23 thoughts on ““Funny How Things Change”

  1. Ahhhh so sweet …I remember your lovely friend leaving you and how it hurt you . Yes things do change . I have a great friend also and we have stuck together through thick and thin. Last year I was ill she was totally there for me …now she’s ill and I am there for her …pure friendship. Just think of all those memories Diana , no one can ever take that away …Eva
    Cherryx a bit late …sorry Internet doing a walk again

    1. Thank you for sharing Cherry and always reading my stories! I am so glad you guys have each other! It is hard to believe that Terri is gone. For so many years I believed she would live forever because she constantly was a miracle over and over again. Against all odds. I got used to believing. I am glad she is not suffering any longer. But I miss her.

    1. Thank you Paul! I have been working on my book! (What else is new?) But I wanted you to know that all of your mentoring is in my head as I re-write! Hugs!!!!!!!

    1. I went to visit a few years back, and it either has gotten nicer, or I didn’t appreciate it quite as much,,, I think it’s a little bit of both.

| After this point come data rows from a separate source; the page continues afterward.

(* ===== verification/BufferCodec.v ===== *)
(** * BufferCodec: the encodings of the module buffer of the Swagger UI bundle

    src/main/resources/swagger-ui/swagger-ui-bundle.js, lines 45-51 (the same
    module is in swagger-ui-standalone-preset.js, lines 7-13, and in
    swagger-ui.js, lines 2-8): the conversions between strings and bytes.  A
    string is the list of its code units, each below 2^16.  A conversion that
    is given a number of bytes to stay within takes it as [units]; none is
    Infinity. *)

From S2P Require Import Prelude JsCore Base64Js.

(** ** utf8 *)

Definition spend (n : Z) (units : option Z) : option Z := (fun u => u - n)%Z <$> units.
Definition left_over (units : option Z) : bool := match units with Some u => (-1 <? u)%Z | None => true end.

Definition replacement : list Z := [239; 191; 189]%Z.

(** The bytes of a code point, which is below 1114112 *)
Definition utf8_bytes (n : Z) : list Z :=
  (if n <? 128 then [n]
   else if n <? 2048 then [Z.lor (Z.shiftr n 6) 192; Z.lor (Z.land 63 n) 128]
   else if n <? 65536 then [Z.lor (Z.shiftr n 12) 224; Z.lor (Z.land (Z.shiftr n 6) 63) 128; Z.lor (Z.land 63 n) 128]
   else [Z.lor (Z.shiftr n 18) 240; Z.lor (Z.land (Z.shiftr n 12) 63) 128; Z.lor (Z.land (Z.shiftr n 6) 63) 128; Z.lor (Z.land 63 n) 128])%Z.

(** z: utf8ToBytes; [lead] is a high surrogate that waits for a low one.  The
    bytes of a character that does not fit end the loop, a replacement that
    does not fit is left out. *)
Fixpoint utf8_loop (s : jsstr) (lead : option Z) (units : option Z) : list Z :=
  match s with
  | [] => []
  | c :: s' =>
      let n := Z.of_N c in
      let lost := if left_over (spend 3 units) then replacement else [] in
      let put n units :=
        let bs := utf8_bytes n in
        if left_over (spend (zlen bs) units) then bs ++ utf8_loop s' None (spend (zlen bs) units) else [] in
      if (55295 <? n)%Z && (n <? 57344)%Z then
        match lead with
        | None =>
            if (56319 <? n)%Z then lost ++ utf8_loop s' None (spend 3 units)
            else if bool_decide (s' = []) then lost ++ utf8_loop s' None (spend 3 units)
            else utf8_loop s' (Some n) units
        | Some l =>
            if (n <? 56320)%Z then lost ++ utf8_loop s' (Some n) (spend 3 units)
            else put (65536 + Z.lor (Z.shiftl (l - 55296) 10) (n - 56320))%Z units
        end
      else
        match lead with
        | None => put n units
        | Some _ => lost ++ put n (spend 3 units)
        end
  end.

(** z(e, t): no units, or 0 of them, is Infinity *)
Definition utf8ToBytes (s : jsstr) (units : option Z) : list Z :=
  utf8_loop s None (match units with Some 0%Z => None | _ => units end).

(** The code point at the start of some bytes, if there is a whole one, and the
    number of bytes of its sequence: the body of the loop of O *)
Definition utf8_at (l : bytes) : option Z * nat :=
  match l with
  | [] => (None, 1)
  | b :: rest =>
      let c := ub b in
      let f := (if 239 <? c then 4 else if 223 <? c then 3 else if 191 <? c then 2 else 1)%Z in
      let cont x := (Z.land 192 x =? 128)%Z in
      let cp :=
        if (zlen l <? f)%Z then None else
        match f, rest with
        | 1%Z, _ => if (c <? 128)%Z then Some c else None
        | 2%Z, i :: _ =>
            let u := Z.lor (Z.shiftl (Z.land 31 c) 6) (Z.land 63 (ub i)) in
            if cont (ub i) && (127 <? u)%Z then Some u else None
        | 3%Z, i :: a :: _ =>
            let u := Z.lor (Z.lor (Z.shiftl (Z.land 15 c) 12) (Z.shiftl (Z.land 63 (ub i)) 6)) (Z.land 63 (ub a)) in
            if cont (ub i) && cont (ub a) && (2047 <? u)%Z && ((u <? 55296)%Z || (57343 <? u)%Z) then Some u else None
        | 4%Z, i :: a :: s :: _ =>
            let u := Z.lor (Z.lor (Z.lor (Z.shiftl (Z.land 15 c) 18) (Z.shiftl (Z.land 63 (ub i)) 12))
                                  (Z.shiftl (Z.land 63 (ub a)) 6)) (Z.land 63 (ub s)) in
            if cont (ub i) && cont (ub a) && cont (ub s) && (65535 <? u)%Z && (u <? 1114112)%Z then Some u else None
        | _, _ => None
        end in
      (cp, Z.to_nat f)
  end.

(** The code units of a code point *)
Definition utf16_units (l : Z) : jsstr :=
  if (65535 <? l)%Z then
    let l := (l - 65536)%Z in
    [Z.to_N (Z.lor (Z.land (Z.shiftr l 10) 1023) 55296); Z.to_N (Z.lor 56320 (Z.land 1023 l))]
  else [Z.to_N l].

(** O: utf8Slice, of the bytes of the slice *)
Fixpoint utf8_decode (fuel : nat) (l : bytes) : jsstr :=
  match fuel, l with
  | S fuel', _ :: _ =>
      match utf8_at l with
      | (Some cp, f) => utf16_units cp ++ utf8_decode fuel' (drop f l)
      | (None, _) => utf16_units 65533 ++ utf8_decode fuel' (drop 1 l)
      end
  | _, _ => []
  end.
Definition utf8Slice (l : bytes) : jsstr := utf8_decode (length l) l.

(** ** utf16le, ascii, latin1 *)

Fixpoint utf16leToBytes (s : jsstr) (units : Z) : list Z :=
  match s with
  | [] => []
  | c :: s' =>
      let units := (units - 2)%Z in
      if (units <? 0)%Z then [] else (Z.of_N c mod 256 :: Z.shiftr (Z.of_N c) 8 :: utf16leToBytes s' units)%Z
  end.

(** P: an odd byte at the end is a NaN, and the character 0 *)
Fixpoint utf16leSlice (l : bytes) : jsstr :=
  match l with
  | lo :: hi :: l' => fromCharCode (ub lo + 256 * ub hi) :: utf16leSlice l'
  | [_] => [0%N]
  | [] => []
  end.

(** asciiToBytes, of ascii and latin1 alike *)
Definition asciiToBytes (s : jsstr) : list Z := (fun c => Z.land 255 (Z.of_N c)) <$> s.
Definition asciiSlice (l : bytes) : jsstr := (fun b => fromCharCode (Z.land 127 (ub b))) <$> l.
Definition latin1Slice (l : bytes) : jsstr := (fun b => fromCharCode (ub b)) <$> l.

(** ** hex *)

(** The value of a digit of base 16 *)
Definition hex_value (c : N) : option Z :=
  let n := Z.of_N c in
  (if (48 <=? n) && (n <=? 57) then Some (n - 48)
   else if (97 <=? n) && (n <=? 102) then Some (n - 87)
   else if (65 <=? n) && (n <=? 70) then Some (n - 55) else None)%Z.

Fixpoint hex_digits (s : jsstr) : list Z :=
  match s with c :: s' => match hex_value c with Some v => v :: hex_digits s' | None => [] end | [] => [] end.

(** parseInt(s, 16): white space, a sign, 0x, then digits up to what is none *)
Definition parseInt16 (s : jsstr) : option Z :=
  let s := trim_start s in
  let '(neg, s) := match s with 45%N :: r => (true, r) | 43%N :: r => (false, r) | _ => (false, s) end in
  let s := match s with 48%N :: x :: r => if (x =? 120)%N || (x =? 88)%N then r else s | _ => s end in
  match hex_digits s with
  | [] => None
  | ds => let v := foldl (fun n d => 16 * n + d)%Z 0%Z ds in Some (if neg : bool then - v else v)%Z
  end.

(** The numbers b writes, up to the first pair that is not a number *)
Fixpoint hexNumbers (s : jsstr) (count : nat) : list Z :=
  match count with
  | S count' => match parseInt16 (take 2 s) with Some v => v :: hexNumbers (drop 2 s) count' | None => [] end
  | O => []
  end.

(** F: toHex *)
Definition hex_char (x : Z) : N := Z.to_N (if x <? 10 then 48 + x else 87 + x)%Z.
Definition toHex (b : byte) : jsstr :=
  let n := ub b in if (n <? 16)%Z then [48%N; hex_char n] else [hex_char (n / 16); hex_char (n mod 16)].
(** j: hexSlice *)
Definition hexSlice (l : bytes) : jsstr := flat_map toHex l.

(** ** base64 *)

(** q: the characters base64clean keeps *)
Definition base64_char (c : N) : bool :=
  bool_decide (c ∈ js "+/-_") || ((48 <=? c)%N && (c <=? 57)%N) || ((65 <=? c)%N && (c <=? 90)%N) || ((97 <=? c)%N && (c <=? 122)%N).

(** B: base64clean, then toByteArray *)
Definition base64clean (s : jsstr) : jsstr :=
  let e := filter (fun c => base64_char c = true) (trim s) in
  if (js_length e <? 2)%Z then []
  else e ++ replicate (Z.to_nat ((- js_length e) mod 4)) 61%N.
Definition base64ToBytes (s : jsstr) : Try bytes := toByteArray (base64clean s).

  2. I had a similar experience but different too. Growing up I always felt inferior to other girls. I loved the clothes they wore, how athletic, graceful, talented they were. I was smart, but chubby and not athletic. I often wore hand me downs from cousins. Later I envied the girls who were chosen as cheerleaders, beauty queens, actresses in plays, etc.
    I was just chubby with glasses in my mind. Well I attended our 50th reunion. I never went to one before.
    I was amazed that some of those beautiful young women looked older than I did! I was also surprised at how much more friendly they were and glad to see me.
    All those years worrying about my looks and age equalized us all. Funny how things changed.

    1. Joyful,
      Your story is the essence of “Funny how things change!”
      I guess in the end, it’s not about those shallow things that we deem so important in our youth. Even as we are finding our own way. Life happens and we learn that we don’t always have control over it. Some of us lighten up and realize what is important and the mean ones can even turn kind…. looking a little older than you is also good! LOL. 😉

        1. Yeah, I’m having trouble turning 59 this year. I made everyone around me count. Okay born in 1957. 58 right? Waaaahhhh! Oh well, I did this when I turned 40. Wasted my whole last year of my thirties whining about turning 40 😮

          1. I am having a blast at 64. I have enough money for what I need, can get more in case of emergency. I have two sons (one of which I am formally adopting. He and his wife are expecting a boy in March! My biological son is marrying in September. They all love me and I love them. What more do I need?